[Collected data]
-*-*-

Lemma wp_state_apply b l g hist amt is_send (Q : unit → ledger astore → Prop) :
  let h := hashables b in
  let o := a_accounts (store l) !! th_account h in
  Inv (store l) g hist → digest_ok (store l) (BState b) → put_pre (store l) (block_hash (BState b)) (BState b) →
  (o = None → th_previous h = U 32 0) →
  link_checked (store l) b amt is_send →
  (∀ l' now, state_applied (store l) (store l') b o amt is_send now → Q tt l') →
  wp (state_apply b (block_hash (BState b)) (default account_info_default o) amt is_send) l Q.
Proof.
  intros h o HI Hok Hpre Hnone Hlink HQ. pose proof Hok as [(Hh0 & _) _]. unfold state_apply. fold h.
  set (hash := block_hash (BState b)) in *.
  apply wp_bind, wp_stats. intros l0 El0. rewrite <-El0 in HI, Hpre, HQ, Hlink, Hok.
  assert (Ho : a_accounts (store l0) !! th_account h = o) by (unfold o; by rewrite El0).
  clearbody o. clear El0 l.
  apply wp_bind, wp_block_put; [apply HI|done|].
  apply wp_bind. eapply wp_drop_rep; [exact HI|by rewrite Ho| |].
  { intros. by eapply (look_after_block (store l0) _ _ _ _ HI Hpre eq_refl). }
  project. set (s1 := put_block _ _ _). set (s2 := drop_rep _ _ _).
  destruct (drop_rep_other (store l0) o s1) as (D1 & D2 & D3 & D4 & D5 & D6). fold s2 in D1, D2, D3, D4, D5, D6.
  assert (Eh : a_lookup s2 hash = Some (BState b, U 32 0)).
  { by apply (look_after_h (store l0) _ _ _ _ HI Hpre). }
  apply wp_bind. eapply wp_representation_add; [exact Eh|]. project.
  apply wp_bind, wp_move_pending.
  { unfold link_checked. project. tables. rewrite D4. unfold s1. by tables. }
  intros l1 Hl1. project_in Hl1.
  match type of Hl1 with _ = move_pending _ _ _ ?s =>
    destruct (move_pending_other b amt is_send s) as (M1 & M2 & M3 & M4 & M5 & M6) end.
  rewrite <-Hl1 in M1, M2, M3, M4, M5, M6.
  apply wp_bind, wp_change_latest; [done| | |].
  { rewrite M6. tables. rewrite D6. unfold s1. tables. by eapply has_sum. }
  { rewrite M3. tables. rewrite D3. unfold s1. tables. rewrite Ho. destruct o as [i|]; [done|].
    exists (BState b), (U 32 0). split; [|by apply Hnone].
    rewrite <-Eh. by apply lookup_blocks_eq. }
  intros l2 now ck Hsum Hl2. eapply wp_drop_frontier; [done| |].
  { rewrite Hl2. tables. rewrite M2. tables. rewrite D2. unfold s1. tables. intros a Ea.
    apply (inv_frontier _ _ _ HI) in Ea as (j & ? & ? & Ej & _).
    destruct (account_head _ _ _ HI _ _ Ej) as (pb & pm & Hd). apply Hd. }
  intros l3 Hl3. apply (HQ l3 now). rewrite Hl2 in Hl3. rewrite Hl3. clear Hl2 Hl3 HQ. constructor.
  - tables. rewrite M1. tables. by rewrite D1.
  - tables. unfold new_info, new_open, new_rep. fold h hash.
    rewrite M3. tables. rewrite D3. unfold s1. tables. by rewrite Ho.
  - tables. rewrite M2. tables. rewrite D2. unfold s1. tables. destruct o as [i|]; [done|].
    apply delete_id. by eapply frontier_zero.
  - tables. rewrite Hl1. unfold move_pending. destruct is_send; [|destruct (is_zero _)];
      tables; rewrite D4; unfold s1; by tables.
  - intros r. tables. rewrite M4, add_rep_weight. unfold s2. rewrite drop_rep_weight.
    + rewrite Zplus_mod_idemp_l. unfold s1. by tables.
    + destruct o as [i|]; [|done]. destruct (account_head _ _ _ HI _ _ Ho) as (pb & pm & Hd).
      destruct (hd_rep_block _ _ _ _ _ _ _ Hd) as (rb & sc & ->). done.
  - tables. rewrite andb_false_r, M5. tables. rewrite D5. unfold s1. by tables.
  - unfold sum_ok. project. apply latest_checksum; [|exact Hsum]. unfold sum_ok.
    rewrite M6, M3. tables. rewrite D6, D3. unfold s1. tables. apply HI.
Qed.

-*-*-

# [What you have to do]
Word for word, write out every entry shown above.

# [Task answer]
Lemma wp_state_apply b l g hist amt is_send (Q : unit → ledger astore → Prop) :
  let h := hashables b in
  let o := a_accounts (store l) !! th_account h in
  Inv (store l) g hist → digest_ok (store l) (BState b) → put_pre (store l) (block_hash (BState b)) (BState b) →
  (o = None → th_previous h = U 32 0) →
  link_checked (store l) b amt is_send →
  (∀ l' now, state_applied (store l) (store l') b o amt is_send now → Q tt l') →
  wp (state_apply b (block_hash (BState b)) (default account_info_default o) amt is_send) l Q.
Proof.
  intros h o HI Hok Hpre Hnone Hlink HQ. pose proof Hok as [(Hh0 & _) _]. unfold state_apply. fold h.
  set (hash := block_hash (BState b)) in *.
  apply wp_bind, wp_stats. intros l0 El0. rewrite <-El0 in HI, Hpre, HQ, Hlink, Hok.
  assert (Ho : a_accounts (store l0) !! th_account h = o) by (unfold o; by rewrite El0).
  clearbody o. clear El0 l.
  apply wp_bind, wp_block_put; [apply HI|done|].
  apply wp_bind. eapply wp_drop_rep; [exact HI|by rewrite Ho| |].
  { intros. by eapply (look_after_block (store l0) _ _ _ _ HI Hpre eq_refl). }
  project. set (s1 := put_block _ _ _). set (s2 := drop_rep _ _ _).
  destruct (drop_rep_other (store l0) o s1) as (D1 & D2 & D3 & D4 & D5 & D6). fold s2 in D1, D2, D3, D4, D5, D6.
  assert (Eh : a_lookup s2 hash = Some (BState b, U 32 0)).
  { by apply (look_after_h (store l0) _ _ _ _ HI Hpre). }
  apply wp_bind. eapply wp_representation_add; [exact Eh|]. project.
  apply wp_bind, wp_move_pending.
  { unfold link_checked. project. tables. rewrite D4. unfold s1. by tables. }
  intros l1 Hl1. project_in Hl1.
  match type of Hl1 with _ = move_pending _ _ _ ?s =>
    destruct (move_pending_other b amt is_send s) as (M1 & M2 & M3 & M4 & M5 & M6) end.
  rewrite <-Hl1 in M1, M2, M3, M4, M5, M6.
  apply wp_bind, wp_change_latest; [done| | |].
  { rewrite M6. tables. rewrite D6. unfold s1. tables. by eapply has_sum. }
  { rewrite M3. tables. rewrite D3. unfold s1. tables. rewrite Ho. destruct o as [i|]; [done|].
    exists (BState b), (U 32 0). split; [|by apply Hnone].
    rewrite <-Eh. by apply lookup_blocks_eq. }
  intros l2 now ck Hsum Hl2. eapply wp_drop_frontier; [done| |].
  { rewrite Hl2. tables. rewrite M2. tables. rewrite D2. unfold s1. tables. intros a Ea.
    apply (inv_frontier _ _ _ HI) in Ea as (j & ? & ? & Ej & _).
    destruct (account_head _ _ _ HI _ _ Ej) as (pb & pm & Hd). apply Hd. }
  intros l3 Hl3. apply (HQ l3 now). rewrite Hl2 in Hl3. rewrite Hl3. clear Hl2 Hl3 HQ. constructor.
  - tables. rewrite M1. tables. by rewrite D1.
  - tables. unfold new_info, new_open, new_rep. fold h hash.
    rewrite M3. tables. rewrite D3. unfold s1. tables. by rewrite Ho.
  - tables. rewrite M2. tables. rewrite D2. unfold s1. tables. destruct o as [i|]; [done|].
    apply delete_id. by eapply frontier_zero.
  - tables. rewrite Hl1. unfold move_pending. destruct is_send; [|destruct (is_zero _)];
      tables; rewrite D4; unfold s1; by tables.
  - intros r. tables. rewrite M4, add_rep_weight. unfold s2. rewrite drop_rep_weight.
    + rewrite Zplus_mod_idemp_l. unfold s1. by tables.
    + destruct o as [i|]; [|done]. destruct (account_head _ _ _ HI _ _ Ho) as (pb & pm & Hd).
      destruct (hd_rep_block _ _ _ _ _ _ _ Hd) as (rb & sc & ->). done.
  - tables. rewrite andb_false_r, M5. tables. rewrite D5. unfold s1. by tables.
  - unfold sum_ok. project. apply latest_checksum; [|exact Hsum]. unfold sum_ok.
    rewrite M6, M3. tables. rewrite D6, D3. unfold s1. tables. apply HI.
Qed.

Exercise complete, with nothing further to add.